Desert Duo Create Landscape Luxury

Scott Sohn, Wayne Connor have partnered on award-winning designs for 25 years

JIM POWERS Real Estate

Wayne Connor recalled driving across the country for what he thought was a job offer from an architectural firm in San Francisco.

When he arrived from his native upstate New York, more than 2,500 miles later, Connor found no job.

Six months later, Connor did land a position, and eventually made his way to the desert. Not too long after, Connor was back in a car driving to Palm Desert after meeting with a client when he noticed the landscape work on a house in the Tamarisk Country Club with a sign indicating the job had been done by Scott Sohn’s landscape company, Sohnco.

“I got out of the car and walked around the job,” Connor said. “It was the little things that caught my eye seeing Scott’s work for the first time. He knew quality. He had a real good design sense and had been able to communicate that to his crew, which is a rare find.”

This time, Connor’s trip steered him into a working relationship that continues to pay dividends. For the past 25 years, Connor and Sohn have combined their talents on a variety of custom home landscape designs.
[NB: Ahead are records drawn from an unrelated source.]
(** With no operator connected a confirmation is refused as soon as its worker
    has the channel. *)
Theorem no_operator_refuses prompt g id pre post :
  worker g = None → waiting g = pre ++ id :: post → returned g !! id = None → current (hub g) = None →
  ∃ g', gate_step prompt g g' ∧ returned g' !! id = Some Refused.
Proof.
  intros Hw Hwait Hret Hc. eexists. split; [by eapply gs_start|].
  unfold start_worker, write_prompt. rewrite Hc. cbn [returned]. unfold deliver. rewrite Hret. by rewrite lookup_insert_eq.
Qed.

(** *** What was typed before the prompt answers it *)

(** A line one byte longer than an answer may be, ending in "y". *)
Definition long_line : str := replicate 65 Byte.x78 ++ "y" ++ [zb 10].

(** An overlong line refuses the confirmation it was meant for, and its tail
    approves the next, whose prompt had not been written. *)
Theorem overlong_answer_approves_next prompt :
  ∃ g g', gate_reachable prompt g ∧ rtc (gate_step prompt) g g' ∧
    current (hub g) = Some (type_keys long_line {| inbox := []; fin := StillOpen; outbox := prompt 1%nat; write_fails := None |}) ∧
    waiting g = [2%nat] ∧
    (∃ s, current (hub g') = Some s ∧ inbox s = [] ∧ outbox s = prompt 1%nat ++ prompt 2%nat) ∧
    returned g' !! 1%nat = Some Refused ∧ returned g' !! 2%nat = Some Approved.
Proof.
  eexists _, _. split.
  { eapply rtc_l; [apply (gs_accept _ _ connected); done|].
    eapply rtc_l; [apply (gs_confirm _ _ 1); [set_solver|done|done]|].
    eapply rtc_l; [apply (gs_confirm _ _ 2); [set_solver|done|done]|].
    eapply rtc_l; [eapply (gs_start _ _ 1 []); done|].
    eapply rtc_l; [eapply (gs_type _ _ _ long_line); reflexivity|]. apply rtc_refl. }
  split.
  { eapply rtc_l; [by apply gs_read_first|]. eapply rtc_l; [by eapply (gs_start _ _ 2 [])|].
    eapply rtc_l; [by apply gs_read_first|]. apply rtc_refl. }
  split_and!; try reflexivity. eexists. split_and!; reflexivity.
Qed.

(** *** What the console client shows *)

Lemma console_display_app buf s t : zb 10 ∉ s → console_display buf (s ++ t) = console_display (buf ++ s) t.
Proof.
  revert buf. induction s as [|b s IH]; intros buf Hn; cbn [app console_display]; [by rewrite app_nil_r|].
  apply not_elem_of_cons in Hn as [Hb Hn]. rewrite bool_decide_false by congruence. rewrite IH by done.
  by rewrite <- app_assoc.
Qed.

Lemma console_display_end buf s t : zb 10 ∉ t → console_display buf (s ++ zb 10 :: t) = console_display buf (s ++ [zb 10]).
Proof.
  intros Ht. revert buf. induction s as [|b s IH]; intros buf; cbn [app console_display].
  - rewrite bool_decide_true by done. f_equal. rewrite <- (app_nil_r t), console_display_app by done. done.
  - case_bool_decide; [f_equal|]; apply IH.
Qed.

(** The question itself is not shown: the client prints whole lines only, and
    the prompt ends without one. *)
Theorem question_not_shown ctx :
  ∃ facts, gate_render ctx = facts ++ [zb 10] ++ "Approve? [y/N]: " ∧
    console_display [] (gate_render ctx) = console_display [] (facts ++ [zb 10]).
Proof.
  set (facts := [zb 10] ++ "CHAPERONE CONFIRMATION" ++ [zb 10] ++ "  agent:     " ++ cc_agent_id ctx ++
    [zb 10] ++ "  target:    " ++ cc_target_label ctx ++ " (" ++ cc_target_uri ctx ++ ")" ++
    [zb 10] ++ "  mechanism: " ++ cc_mechanism ctx ++ [zb 10] ++ "  action:    " ++ cc_summary ctx).
  assert (gate_render ctx = facts ++ zb 10 :: "Approve? [y/N]: ") as Hr.
  { unfold gate_render, facts. by rewrite <- !app_assoc. }
  exists facts. split; [done|]. rewrite Hr. apply console_display_end.
  apply contains_byte_false. vm_compute. reflexivity.
Qed.

(** Two requests with the same prompt: the label of one spells out the rest of
    the other's prompt. *)
Theorem prompt_can_be_forged :
  ∃ c1 c2, gate_render c1 = gate_render c2 ∧ cc_target_uri c1 ≠ cc_target_uri c2.
Proof.
  exists {| cc_agent_id := "a"; cc_target_label := "x"; cc_target_uri := "ssh://safe)" ++ [zb 10] ++ "  mechanism: m (ssh://prod";
            cc_mechanism := "m"; cc_summary := "s" |}.
  exists {| cc_agent_id := "a"; cc_target_label := "x (ssh://safe)" ++ [zb 10] ++ "  mechanism: m"; cc_target_uri := "ssh://prod";
            cc_mechanism := "m"; cc_summary := "s" |}.
  split; [vm_compute; reflexivity|discriminate].
Qed.

(** ** Endpoint names *)

Lemma separator_false_alnum b : is_alnum b = true → separator b = false.
Proof. by destruct b. Qed.

Lemma sanitize_plain s : Forall (λ b, separator b = false) (sanitize s).
Proof.
  unfold sanitize. apply Forall_fmap, Forall_forall. intros b _. simpl. destruct (is_alnum b) eqn:Ha; simpl.
  { by apply separator_false_alnum. }
  repeat case_bool_decide; simpl; subst; done.
Qed.

Lemma hex_plain b : Forall (λ b, separator b = false) (hex_bytes b).
Proof.
  apply Forall_forall. intros c Hc. destruct (separator c) eqn:Hs; [|done]. exfalso.
  destruct (hex_value c) eqn:Hv; [by destruct c|by eapply hex_no].
Qed.

Lemma plain_existsb s : Forall (λ b, separator b = false) s ↔ existsb separator s = false.
Proof. induction s as [|b s IH]; simpl; [done|]. by rewrite Forall_cons, orb_false_iff, IH. Qed.

(** A pipe name never has a separator; it is short when it stands for a path. *)
Theorem windows_pipe_name_flat `{Sha256} printname :
  existsb separator (windows_pipe_name printname) = false ∧
  (windows_pipe_name printname = printname ∨ strip_prefix "\\.\pipe\" printname = Some (windows_pipe_name printname) ∨
   (length (windows_pipe_name printname) ≤ 57)%nat).
Proof.
  unfold windows_pipe_name.
  set (flat := take 40 _ ++ "-" ++ take 16 _).
  assert (existsb separator flat = false ∧ (length flat ≤ 57)%nat) as [Hflat Hlen].
  { split.
    - apply plain_existsb. unfold flat. rewrite !Forall_app. split_and!; [apply Forall_take, sanitize_plain|by repeat constructor|].
      apply Forall_take, hex_plain.
    - unfold flat. rewrite !length_app, !length_take. cbn [length]. lia. }
  assert (∀ b : bool, b = negb (existsb separator printname) →
    existsb separator (if b then printname else flat) = false ∧
    ((if b then printname else flat) = printname ∨ (length (if b then printname else flat) ≤ 57)%nat)) as Hrest.
  { intros [] Hb; [|auto]. symmetry in Hb. apply negb_true_iff in Hb. auto. }
  destruct (strip_prefix "\\.\pipe\" printname) as [rest|].
  - destruct (is_empty rest), (existsb separator rest) eqn:Hs; cbn [negb andb]; try (destruct (Hrest _ eq_refl); tauto).
  - destruct (Hrest _ eq_refl). tauto.
Qed.

(** ** Concrete gates *)

Section Witnesses.

Definition a_prompt (id : nat) : str := "approve? ".

(** One confirmation waits, an operator is connected. *)
Definition a_gate : Gate :=
  {| hub := {| current := Some connected |}; worker := None; waiting := [7%nat]; returned := ∅; sent := [[]]; taken := []; given := [] |}.

Lemma a_gate_reachable : gate_reachable a_prompt a_gate.
Proof.
  eapply rtc_l; [apply (gs_accept _ _ connected); done|].
  eapply rtc_l; [apply (gs_confirm _ _ 7); [set_solver|done|done]|]. apply rtc_refl.
Qed.

(** The same after the operator typed [Yes]. *)
Definition a_yes : Gate :=
  worker_read 7 [] (set_hub (start_worker (a_prompt 7) 7 [] a_gate)
    {| current := Some (type_keys ("Yes" ++ [zb 13; zb 10]) {| inbox := []; fin := StillOpen; outbox := a_prompt 7; write_fails := None |}) |}
    (also_sent [[]] ("Yes" ++ [zb 13; zb 10]))).

Lemma a_yes_reachable : gate_reachable a_prompt a_yes.
Proof.
  eapply rtc_r; [|by apply gs_read_first]. eapply rtc_r; [|by eapply gs_type].
  eapply rtc_r; [apply a_gate_reachable|]. by eapply (gs_start _ _ 7 []).
Qed.

Lemma approval_needs_yes_witness :
  returned a_yes !! 7%nat = Some Approved ∧
  ∃ x body, x ∈ given a_yes ∧ by_worker x = 7%nat ∧ raw x = body ++ [zb 10].
Proof.
  assert (returned a_yes !! 7%nat = Some Approved) as Hy by (vm_compute; reflexivity). split; [exact Hy|].
  destruct (proj2 (proj2 (approval_needs_yes a_prompt a_yes a_yes_reachable)) 7%nat Hy) as (x & body & Hin & Hid & _ & Hraw & _).
  by exists x, body.
Defined.

End Witnesses.
(** The POST routes, forms decoded; [None] when the form does not decode. *)
Definition route_post (env : UiEnv) (s : UiState) (r : WebRequest) : option (answer * UiState) :=
  let ok (x : WebResponse * UiState) := Some (Answered x.1, x.2) in
  let p := rq_path r in
  if decide (p = ("/token" : str)) then
    token ← form_str r "token"; next ← form_default r "next"; Some (Answered (token_submit (ui_token s) token next), s)
  else if decide (p = ("/setup/vault" : str)) then
    a ← form_str r "passphrase"; b ← form_str r "confirm"; ok (create_vault env s a b)
  else if decide (p = ("/setup/policy" : str)) then ok (create_policy env s)
  else if decide (p = ("/setup/audit-key" : str)) then ok (create_audit_key env s)
  else if decide (p = ("/secrets" : str)) then
    a ← form_str r "path"; b ← form_str r "value"; ok (secrets_store env s a b)
  else if decide (p = ("/secrets/delete" : str)) then a ← form_str r "path"; ok (secrets_delete env s a)
  else if decide (p = ("/agents" : str)) then x ← enroll_form env s r; ok x
  else if decide (p = ("/agents/enroll" : str)) then x ← enroll_form env s r; ok x
  else if decide (p = ("/agents/revoke" : str)) then a ← form_str r "agent_id"; ok (agents_revoke env s a)
  else if decide (p = ("/rules/add" : str)) then
    name ← form_default r "name"; mech ← form_str r "mechanism"; agent ← form_default r "agent_id";
    cred ← form_default r "cred_ref"; target ← form_default r "target_uri"; ps ← form_default r "pairs";
    eff ← form_str r "effect"; notify ← opt_field r "notify_on_use"; mrb ← form_default r "max_response_bytes";
    ttl ← form_default r "session_ttl_s";
    ok (rules_add env s {| f_name := name; f_mechanism := mech; f_agent_id := agent; f_cred_ref := cred;
                           f_target_uri := target; f_pairs := ps; f_effect := eff; f_notify := notify;
                           f_max_response_bytes := mrb; f_session_ttl_s := ttl |})
  else if decide (p = ("/rules/delete" : str)) then
    i ← form_str r "index"; n ← parse_uint u64_max i; ok (rules_delete env s (Z.to_nat n))
  else if decide (p = ("/policy/raw" : str)) then d ← form_str r "doc"; ok (raw_save env s d)
  else if decide (p = ("/policy/test" : str)) then
    _ ← form_str r "agent_id"; _ ← form_str r "cred_ref"; _ ← form_str r "target_uri"; _ ← form_str r "mechanism";
    Some (Rendered p, s)
  else if decide (p = ("/connect" : str)) then
    mech ← form_str r "mechanism"; agent ← form_str r "agent_id"; cred ← form_str r "cred_ref";
    target ← form_str r "target_uri"; eff ← form_str r "effect"; pk ← form_str r "public_key";
    sid ← form_str r "sponsor_id"; sname ← form_str r "sponsor_name"; secret ← form_str r "secret";
    ok (connect_submit env s {| c_mechanism := mech; c_agent_id := agent; c_cred_ref := cred; c_target_uri := target;
                                c_effect := eff; c_public_key := pk; c_sponsor_id := sid; c_sponsor_name := sname;
                                c_secret := secret |})
  else None.

(** The routes inside the layers. *)
Definition route (env : UiEnv) (s : UiState) (r : WebRequest) : answer * UiState :=
  let known := get_paths ++ post_paths in
  if negb (bool_decide (rq_path r ∈ known)) then (NotFound, s)
  else if bool_decide (rq_method r ∈ ["GET"; "HEAD"] ∧ rq_path r ∈ get_paths) then (Rendered (rq_path r), s)
  else if bool_decide (rq_method r = ("POST" : str) ∧ rq_path r ∈ post_paths) then default (BadForm, s) (route_post env s r)
  else (MethodNotAllowed, s).

(** [router]: the loopback guard outside, the token gate inside. *)
Definition ui_serve (env : UiEnv) (s : UiState) (r : WebRequest) : answer * UiState :=
  match loopback_guard (ui_port s) r with
  | Some resp => (Answered resp, s)
  | None =>
      match token_gate (ui_token s) r with
      | Some resp => (Answered resp, s)
      | None => route env s r
      end
  end.

(** ** Properties *)

(** *** Nothing changes without the token *)

Lemma route_get env s r : rq_method r ≠ ("POST" : str) → (route env s r).2 = s.
Proof.
  intros Hm. unfold route. repeat case_bool_decide; try done; cbn [negb]; try done. naive_solver.
Qed.

Lemma route_token env s r : rq_path r = ("/token" : str) → (route env s r).2 = s.
Proof.
  intros Hp. unfold route. repeat (case_bool_decide; cbn [negb]; try done).
  unfold route_post. rewrite decide_True by done.
  destruct (form_str r "token"); [|done]. cbn. by destruct (form_default r "next").
Qed.

(** C23: Nobody changes anything without the token.  A request that changes a
    file, the vault or the enrolments is a POST, to the loopback host and from
    no other origin, with the access token itself in its cookie; every other
    request leaves the state as it was, whatever it carries. *)
Theorem ui_changes_need_token env s r :
  (ui_serve env s r).2 ≠ s →
  rq_method r = ("POST" : str) ∧ host_ok (ui_port s) r = true ∧ origin_ok (ui_port s) r = true ∧
  extract_cookie (rq_cookie r) = Some (raw (ui_token s)).
Proof.
  unfold ui_serve. intros Hne. destruct (loopback_guard (ui_port s) r) eqn:Hl; [done|].
  destruct (token_gate (ui_token s) r) eqn:Ht; [done|].
  apply loopback_guard_pass in Hl as [Hh Ho]. apply token_gate_pass in Ht.
  split; [destruct (decide (rq_method r = ("POST" : str))) as [|Hm]; [done|]; by rewrite (route_get _ _ _ Hm) in Hne|].
  split_and!; [done..|]. destruct Ht as [Hp|?]; [|done]. by rewrite (route_token _ _ _ Hp) in Hne.
Qed.

(** *** The policy file always loads *)

Definition policy_loads (s : UiState) : Prop :=
  match policy_at s with File doc => is_ok (from_toml doc) = true | _ => True end.

Lemma atomic_write_loads sl doc io : is_ok (from_toml doc) = true →
  match sl with File d => is_ok (from_toml d) = true | _ => True end →
  match (atomic_write sl doc io).2 with File d => is_ok (from_toml d) = true | _ => True end.
Proof. intros Hd Hs. unfold atomic_write. destruct io, sl; done. Qed.

Lemma rules_add_loads env s f : policy_loads s → policy_loads (rules_add env s f).2.
Proof.
  intros Hs. unfold rules_add. do 2 (case_bool_decide; [done|]). destruct (form_pairs _ _); [|done].
  destruct (current_policy env s) as [p|]; [|done]. set (doc := to_toml _).
  destruct (from_toml doc) eqn:Hd; [|done].
  pose proof (atomic_write_loads (policy_at s) doc (io_policy env) ltac:(by rewrite Hd) Hs) as Hw.
  by destruct (atomic_write _ _ _) as [[] sl].
Qed.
In November, Sohn was recognized for excellence in landscaping with the Stuart J. Sperber Memorial Sweepstakes Award during the 2012 California Landscape Contractors Association (CLCA) convention.

“It’s a nice ‘atta boy’, slap on the back,” Sohn said. “I share all of this with my crews. It shows them I appreciate their hard work and their attention to detail. This is what happens when we pay attention to those details. It’s just a confirmation of our ability to do quality work.”

It's All in the Details

The Palm Springs High School graduate made Connor’s designs come to life in the award-winning project at Skyridge Estate in Rancho Mirage. Connor is also responsible for the design work of Sohn’s two other CLCA “Best of Show” awards.

“We have a running joke that Wayne’s dreams are my nightmares,” Sohn said, laughing. “He’ll come up with an idea and I’ll look at it and think, ‘OK, figure it out’. I can almost sense what he is thinking, and he can anticipate what I’m going to do. Wayne is probably the premiere custom home designer in the Valley. I enjoy working with him.”

Connor helped introduce Sohn to the custom home market, and there are examples of their work at The Vintage in Indian Wells, Big Horn Golf Club in Palm Desert and The Reserve Club in Indian Wells. The tandem’s work at Skyridge Estate in Rancho Mirage illustrated the painstaking detailed effort that goes into creating a stunning, finished product.

But Connor had some surprises in store.

“It wasn’t a typical, ‘Here’s a design, put it in, planned letter to letter’,” Sohn said. “Wayne did a plan up, but we weren’t sure what materials we would use.”

For example, Connor had drawn a layout of the Zen Garden but they weren’t sure what kind of stone to use. Through his network of rock quarry connections, Sohn wound up locating the stone he wanted in the hills in the gold rush area near Sonora, just east of Sacramento. Sohn said the stone actually shoots up out of the ground in big slivers and slabs.

“He is definitely the Valley’s rock man,” Connor said. “He understands the material and what it should look like when it’s done.”

“The stone really lent to a Zen feel,” Connor added. “When you step into it, it feels like a private room, kind of ‘Harry Potterish’ to me.’

One day while working on the same project, Connor came to Sohn with a pencil drawing on a regular sheet of plain paper for a bamboo wave.

“Wayne said, ‘What do you think of this?’” Sohn recalled. “I was like, OK (laughing). I wasn’t sure how we would do it so it would last. That was pretty challenging. It starts out as kind of this concept and we figure out how best to do it.”

The Perfect Job

Sohn has always had an inclination to tinker, perhaps an extension of his father’s auto mechanic background After high school, he attended College of the Desert where he enrolled in a plant design class.

“I’m not sure what it was about the plant design course that caught my eye,” Sohn said. “I’ve always been an outdoors type person. Growing up, I was hiking, being outdoors. That connection really got me dealing with plants and natural materials.”

The class caused Sohn to switch his major from architecture to landscape design. However, rather than pursue the academic side of the subject, he decided to tackle it hands-on by starting his own landscape business, earning his contractor’s license in 1984.

“It turned out to be a good choice,” Sohn said. “I love being outdoors, and I know if I had taken the other route, I would have been stuck in the office all day. I’m only in the office now when I have to be.”